Generally speaking, a personal essay is designed to offer the reader some insight into the mind and character of the writer. The essay offers a chance to make a point, tell a story and just be yourself. So why is it so hard?
Make an outline
One of the fatal flaws of most personal essays is that the writer doesn't plan what he is going to write. Just like any other writing, a personal essay should start with an outline. The problem is that for some people, the concept of outlining can be intimidating. This doesn't have to be complex, with Roman numerals and full sentences like the outlines you did for your basic research writing class.
Jot down a few ideas about your response to the question. Don't have a question? Then start there. Figure out what you want the essay to tell the person you are writing it for. If the essay is for a class, the question might be something about the class topic, but if it is part of an application process, the question generally is, "Why should you be chosen for acceptance?"

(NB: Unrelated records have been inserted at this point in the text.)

(** * Task 14 (16): signs *)

(** The cells that [Optimisation] embeds, as they stand in the notebook: the
    stored value, [fx], the plotted list and the printed maximum each carry
    one negation. *)
Lemma optimisation_cells_negate :
  let cells := Py.statements Notebooks.nb_parameter_study_optimisation in
  nth_error cells 18
  = Some (Py.S_For (Py.E_Name "breeder_percent_in_breeder_plus_multiplier")
            (Py.E_Call (Py.E_Name "tqdm")
               [Py.E_Call (Py.E_Attribute (Py.E_Name "np") "linspace")
                  [Py.E_Int 0; Py.E_Int 100; Py.E_Int 101] []] [])
            [Py.S_Expr
               (Py.E_Call (Py.E_Attribute (Py.E_Name "tbr_values") "append")
                  [Py.E_Dict
                     [(Py.E_Str "breeder_percent_in_breeder_plus_multiplier",
                       Py.E_Name "breeder_percent_in_breeder_plus_multiplier");
                      (Py.E_Str "tbr",
                       Py.E_UnaryOp Py.USub
                         (Py.E_Call (Py.E_Name "objective")
                            [Py.E_List
                               [Py.E_Name "breeder_percent_in_breeder_plus_multiplier"]]
                            []))]] [])])
  /\ nth_error cells 26
     = Some (Py.S_Assign (Py.E_Name "x_data")
               (Py.E_Subscript (Py.E_Name "data")
                  (Py.E_Str "breeder_percent_in_breeder_plus_multiplier")))
  /\ nth_error cells 27
     = Some (Py.S_Assign (Py.E_Name "fx")
               (Py.E_UnaryOp Py.USub (Py.E_Subscript (Py.E_Name "data") (Py.E_Str "tbr"))))
  /\ (exists trace,
        nth_error cells 34
        = Some (Py.S_Expr (Py.E_Call (Py.E_Attribute (Py.E_Name "fig") "add_trace")
                             [Py.E_Call (Py.E_Attribute (Py.E_Name "go") "Scatter") [] trace]
                             []))
        /\ Py.keyword "x" trace = Some (Py.E_Name "x_data")
        /\ Py.keyword "y" trace
           = Some (Py.E_ListComp (Py.E_UnaryOp Py.USub (Py.E_Name "i"))
                     (Py.E_Name "i") (Py.E_Name "fx")))
  /\ nth_error cells 52
     = Some (Py.S_Expr
               (Py.E_Call (Py.E_Name "print")
                  [Py.E_Str "Maximum TBR = ";
                   Py.E_UnaryOp Py.USub (Py.E_Attribute (Py.E_Name "res") "fun")] [])).
Proof.
  cbv zeta. split; [reflexivity|]. split; [reflexivity|]. split; [reflexivity|].
  split; [|reflexivity].
  eexists. split; [reflexivity|]. split; reflexivity.
Qed.

Section TrueValueFacts.
Import Optimisation TrueValues.
#[local] Open Scope float_scope.

Lemma true_value_trace_columns (data : list tbr_value) :
  true_value_trace data
  = (map breeder_percent_in_breeder_plus_multiplier data, map tbr data).
Proof.
  unfold true_value_trace, fx, x_data.
  f_equal. rewrite !map_map. rewrite <- (map_id (map tbr data)).
  rewrite map_map. apply map_ext. intros v. apply float_opp_involutive.
Qed.

(** Each row read back is what the decoder makes of the two texts written
    for the entry of its grid point. *)
Lemma read_json_stored (objective : list float -> float) (float_repr : float -> string)
    (grid : list float) (data : list tbr_value) :
  read_json (stored objective float_repr grid) = Some data ->
  Forall2 (fun x v =>
             ReadJson.decode_numeric (float_repr x)
             = Some (breeder_percent_in_breeder_plus_multiplier v)
             /\ ReadJson.decode_numeric (float_repr (- objective [x])) = Some (tbr v))
          grid data.
Proof.
  revert data. induction grid as [|x grid IH]; intros data H.
  - injection H as <-. constructor.
  - unfold stored in H. cbn [get_true_values_1D map read_json] in H.
    cbn [fst snd breeder_percent_in_breeder_plus_multiplier tbr] in H.
    destruct (ReadJson.decode_numeric (float_repr x)) as [x'|] eqn:Hx;
      cbn [mbind option_bind] in H; [|discriminate H].
    destruct (ReadJson.decode_numeric (float_repr (- objective [x]))) as [t'|] eqn:Ht;
      cbn [mbind option_bind] in H; [|discriminate H].
    match type of H with context [read_json ?rows] =>
      destruct (read_json rows) as [rest|] eqn:Hrest end;
      cbn [mbind option_bind] in H; [|discriminate H].
    injection H as <-. constructor; [now split | now apply IH].
Qed.

Lemma read_json_exact (objective : list float -> float) (float_repr : float -> string)
    (grid : list float) :
  (forall x, In x grid ->
     ReadJson.decode_numeric (float_repr x) = Some x
     /\ ReadJson.decode_numeric (float_repr (- objective [x])) = Some (- objective [x])) ->
  read_json (stored objective float_repr grid) = Some (get_true_values_1D objective grid).
Proof.
  induction grid as [|x grid IH]; intros H; [reflexivity|].
  unfold stored. cbn [get_true_values_1D map read_json].
  cbn [fst snd breeder_percent_in_breeder_plus_multiplier tbr].
  destruct (H x (or_introl eq_refl)) as [-> ->]. cbn [mbind option_bind].
  change (read_json (stored objective float_repr grid) ≫= (fun data =>
            Some ({| breeder_percent_in_breeder_plus_multiplier := x;
                    tbr := - objective [x] |} :: data))
          = Some (get_true_values_1D objective (x :: grid))).
  rewrite IH by (intros y Hy; apply H; now right). reflexivity.
Qed.

End TrueValueFacts.

(** C10, amended.  The optimisation notebook negates an even number of times
    from the stored value to the plotted one.  The stored true value of a grid point
    [x] is [tbr = -objective([x])]; from the rows read back, the plot cell
    computes [fx = -tbr] and draws [-fx] against the breeder percentages,
    which is the [tbr] column as it was read, bit for bit; and the printed
    maximum TBR is [-res.fun].  Between the two stands the file: what is
    drawn for [x] is what the decoder of [pd.read_json] makes of the text
    that [json.dump] wrote for [-objective([x])], and it is the stored value
    itself wherever that decoder reads the text back exactly. *)
Theorem optimisation_negations_cancel_on_the_values_read_back :
  (forall (objective : list float -> float) (grid : list float),
      map Optimisation.tbr (Optimisation.get_true_values_1D objective grid)
      = map (fun x => (- objective [x])%float) grid)
  /\ (forall data : list Optimisation.tbr_value,
      Optimisation.fx data = map (fun v => (- Optimisation.tbr v)%float) data
      /\ Optimisation.true_value_trace data
         = (map Optimisation.breeder_percent_in_breeder_plus_multiplier data,
            map Optimisation.tbr data))
  /\ (forall (objective : list float -> float) (float_repr : float -> string)
        (grid : list float) (data : list Optimisation.tbr_value),
      TrueValues.read_json (TrueValues.stored objective float_repr grid) = Some data ->
      TrueValues.plotted objective float_repr grid
      = Some (map Optimisation.breeder_percent_in_breeder_plus_multiplier data,
              map Optimisation.tbr data)
      /\ Forall2 (fun x y => ReadJson.decode_numeric (float_repr x) = Some y)
           grid (map Optimisation.breeder_percent_in_breeder_plus_multiplier data)
      /\ Forall2 (fun x y =>
                    ReadJson.decode_numeric (float_repr (- objective [x])%float) = Some y)
           grid (map Optimisation.tbr data))
  /\ (forall (objective : list float -> float) (float_repr : float -> string)
        (grid : list float),
      (forall x, In x grid ->
         ReadJson.decode_numeric (float_repr x) = Some x
         /\ ReadJson.decode_numeric (float_repr (- objective [x])%float)
            = Some (- objective [x])%float) ->
      TrueValues.plotted objective float_repr grid
      = Some (grid, map (fun x => (- objective [x])%float) grid))
  /\ (forall res : Optimisation.OptimizeResult,
      Optimisation.print_maximum_tbr res
      = [PyNum.Text "Maximum TBR = "; PyNum.Number (- Optimisation.fun_ res)%float]).
Proof.
  split; [|split; [|split; [|split]]].
  - intros objective grid. unfold Optimisation.get_true_values_1D.
    rewrite map_map. reflexivity.
  - intros data. split.
    + unfold Optimisation.fx. apply map_map.
    + apply true_value_trace_columns.
  - intros objective float_repr grid data Hread. split; [|split].
    + unfold TrueValues.plotted. rewrite Hread. cbn [fmap option_fmap option_map].
      now rewrite true_value_trace_columns.
    + apply read_json_stored in Hread.
      induction Hread as [|x v grid data [Hx _] _ IH]; constructor; assumption.
    + apply read_json_stored in Hread.
      induction Hread as [|x v grid data [_ Ht] _ IH]; constructor; assumption.
  - intros objective float_repr grid Hexact.
    unfold TrueValues.plotted. rewrite (read_json_exact objective float_repr grid Hexact).
    cbn [fmap option_fmap option_map]. rewrite true_value_trace_columns.
    unfold Optimisation.get_true_values_1D. rewrite !map_map. cbn.
    now rewrite map_id.
  - reflexivity.
Qed.
(** X22.  What an axis label shows at the whole second [i >= 0]: when [i]
    is a multiple of 60 the label is the minute count [i / 60] in the
    minute style, otherwise it is the second within the minute, [i mod 60],
    in the second style; the tick and the text share the style's colour. *)
Theorem axis_label_text (ctx : Context) (i : Z) :
  (0 <= i)%Z ->
  let wholeMinute := (i mod 60 =? 0)%Z in
  let style :=
    if wholeMinute then axis_minute (axis (ctx_options ctx))
    else axis_second (axis (ctx_options ctx)) in
  exists x y x2 textX textY transform,
    createAxisLabel ctx (Fin (inject_Z i) * Fin 1000)
    = [Drawn (Line x y x2 y (style_color style) (Fin (style_strokeWidth style)));
       Text textX textY (style_color style) (Fin (style_fontSize style))
            transform
            (Fin (inject_Z (if wholeMinute then i / 60 else i mod 60)))].
Proof.
  intros Hi wholeMinute style. unfold createAxisLabel. cbv zeta.
  rewrite floor_minutes, (floor_seconds i Hi), strictEq_whole.
  fold wholeMinute. subst style.
  destruct wholeMinute; eexists _, _, _, _, _, _; reflexivity.
Qed.

Lemma axis_label_text_witness :
  exists x y x2 textX textY transform,
    createAxisLabel
      {| ctx_beatmap := sampleBeatmap; ctx_options := defaultOptions;
         ctx_start := Fin 0; ctx_end := Fin 200000; ctx_stripNum := Fin 8;
         ctx_stripWidth := Fin 110; ctx_stripHeight := Fin 2500;
         ctx_margin := (Fin 10, Fin 10); ctx_totalWidth := Fin 900;
         ctx_totalHeight := Fin 2520; ctx_finalScale := Fin 1 |}
      (Fin (inject_Z 125) * Fin 1000)
    = [Drawn (Line x y x2 y "#FFFFFF"%string (Fin 1));
       Text textX textY "#FFFFFF"%string (Fin 18) transform (Fin (inject_Z 5))].
Proof.
  refine (axis_label_text _ 125 _). lia.
Defined.

(* ------------------------------------------------------------------------- *)
(** ** Clip paths and strip instances *)

Section StripElements.

Lemma truncate_eq (q : Q) (z : Z) : (q == inject_Z z)%Q -> truncate q = z.
Proof.
  intro H. rewrite <- (truncate_whole z). unfold truncate.
  rewrite (Qfloor_comp _ _ H), (Qceiling_comp _ _ H).
  destruct (Qle_bool 0 q) eqn:E1, (Qle_bool 0 (inject_Z z)) eqn:E2;
    try reflexivity.
  - apply Qle_bool_iff in E1. rewrite H in E1. apply Qle_bool_iff in E1.
    congruence.
  - apply Qle_bool_iff in E2. rewrite <- H in E2. apply Qle_bool_iff in E2.
    congruence.
Qed.

Lemma times_count (q : Q) :
  (0 <= q <= inject_Z MAX_STRIP_NUM)%Q ->
  times (Fin q) = Some (map Z.of_nat (seq 0 (Z.to_nat (Qfloor q)))).
Proof.
  intros [H0 H50]. unfold times, toLength.
  rewrite (truncate_nonneg q H0).
  assert (Hlo : (0 <= Qfloor q)%Z) by now apply Qfloor_ge.
  assert (Hhi : (Qfloor q <= MAX_STRIP_NUM)%Z).
  { rewrite <- (Qfloor_Z MAX_STRIP_NUM). now apply Qfloor_resp_le. }
  unfold MAX_STRIP_NUM, MAX_ARRAY_LENGTH in *.
  replace (Z.min (Z.max (Qfloor q) 0) (2 ^ 53 - 1)) with (Qfloor q) by lia.
  assert (E : (Qfloor q >? 2 ^ 32 - 1)%Z = false)
    by (rewrite Z.gtb_ltb; apply Z.ltb_ge; lia).
  now rewrite E.
Qed.

Lemma In_clipPaths (ctx : Context) (h : Q) (idx : list Z) (j : Z)
    (x0 w0 : num) (y0 h0 : Q) :
  ctx_stripHeight ctx = Fin h ->
  In (ClipPath j (Rect x0 (Fin y0) w0 (Fin h0) None None))
     (flat_map (createClipPath ctx) idx) ->
  In j idx /\ y0 = (inject_Z j * h)%Q /\ h0 = h.
Proof.
  intros Hh Hin. apply in_flat_map in Hin as [j' [Hj' Hin]].
  unfold createClipPath in Hin. rewrite Hh in Hin. cbv zeta in Hin.
  cbn [mul] in Hin. destruct Hin as [Heq | []].
  injection Heq as -> _ -> _ ->. auto.
Qed.

Lemma length_singletons {A B : Type} (f : A -> list B) (l : list A) :
  (forall a, List.length (f a) = 1%nat) ->
  List.length (flat_map f l) = List.length l.
Proof.
  intro Hf. induction l as [| a l IH]; [reflexivity |].
  cbn [flat_map]. rewrite length_app, Hf, IH. reflexivity.
Qed.

Variable beatmap : Beatmap.
Variable options : Options.
Hypothesis sane : saneOptions beatmap options.

(** Under sane options the strip count is a whole number. *)
Lemma resolveStrip_whole (s e0 nq : Q) (e : num) :
  resolveStrip beatmap options (Fin s) (Fin e0) = Ok (Fin nq, e) ->
  exists z : Z, (nq == inject_Z z)%Q.
Proof.
  destruct sane.
  destruct (strip_mode (strip options)) eqn:Em.
  - unfold resolveStrip. rewrite Em.
    destruct (strip_num (strip options)) as [k |] eqn:Ek; [| discriminate].
    destruct (_ || _); [discriminate |].
    intro H; injection H as <- _. exact (sane_num0 k eq_refl).
  - destruct (strip_time (strip options)) as [d |] eqn:Ed.
    + destruct (Qlt_le_dec 0 d) as [Hd | Hd].
      * rewrite (resolveStrip_time beatmap options s e0 d Em Ed Hd). cbv zeta.
        destruct (_ <=? 0)%Z; [discriminate |].
        intro H; injection H as <- _. eexists; reflexivity.
      * unfold resolveStrip. rewrite Em, Ed.
        apply le_fin in Hd. rewrite Hd. discriminate.
    + unfold resolveStrip. rewrite Em, Ed. discriminate.
  - unfold resolveStrip. rewrite Em.
    destruct (strip_ratio (strip options)) as [r |]; [| discriminate].
    destruct (_ <=? _); [discriminate |].
    destruct (_ >? _); [discriminate |].
    intro H; injection H as <- _. eexists; reflexivity.
  - unfold resolveStrip. rewrite Em. discriminate.
Qed.

End StripElements.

Knowing what question you are answering makes it easier to create a brief outline. List three or four, more depending on the length, answers that you want to include in the essay. Then, look through the list to determine which point is the strongest. You may also want to consider anecdotes about your life or facts that help support the argument.
Cite the evidence
Although personal essays rely primarily on your thoughts and ideas, it never hurts to back up your opinions with facts. Whether they are instances from your own life that illustrate the point you are trying to make or hard facts culled from hours of research, offering your reader some evidence to back up your ideas increases the credibility of your narrative.
Readers want to connect with the writer, so think about evidence that would convince you. If a sentence or paragraph in your essay leaves you thinking, "So what?", leave it out.
Be true to yourself
Another common mistake in personal essays is trying to be something that you aren't. Some people try to be very formal, searching the thesaurus for just the right word. Others try to be funny when they, generally, are not. Choose a writing style that reflects who you are. While the grammar and punctuation should be correct, the language you use tells the reader about you too. Your personal essay should be as unique to you as your fingerprints. People reading it should know you better after they are done.
The true art of a personal essay is capturing something special about yourself and then communicating it to everyone who reads the piece. It's definitely a lot harder than the initial assignment ever seems to be.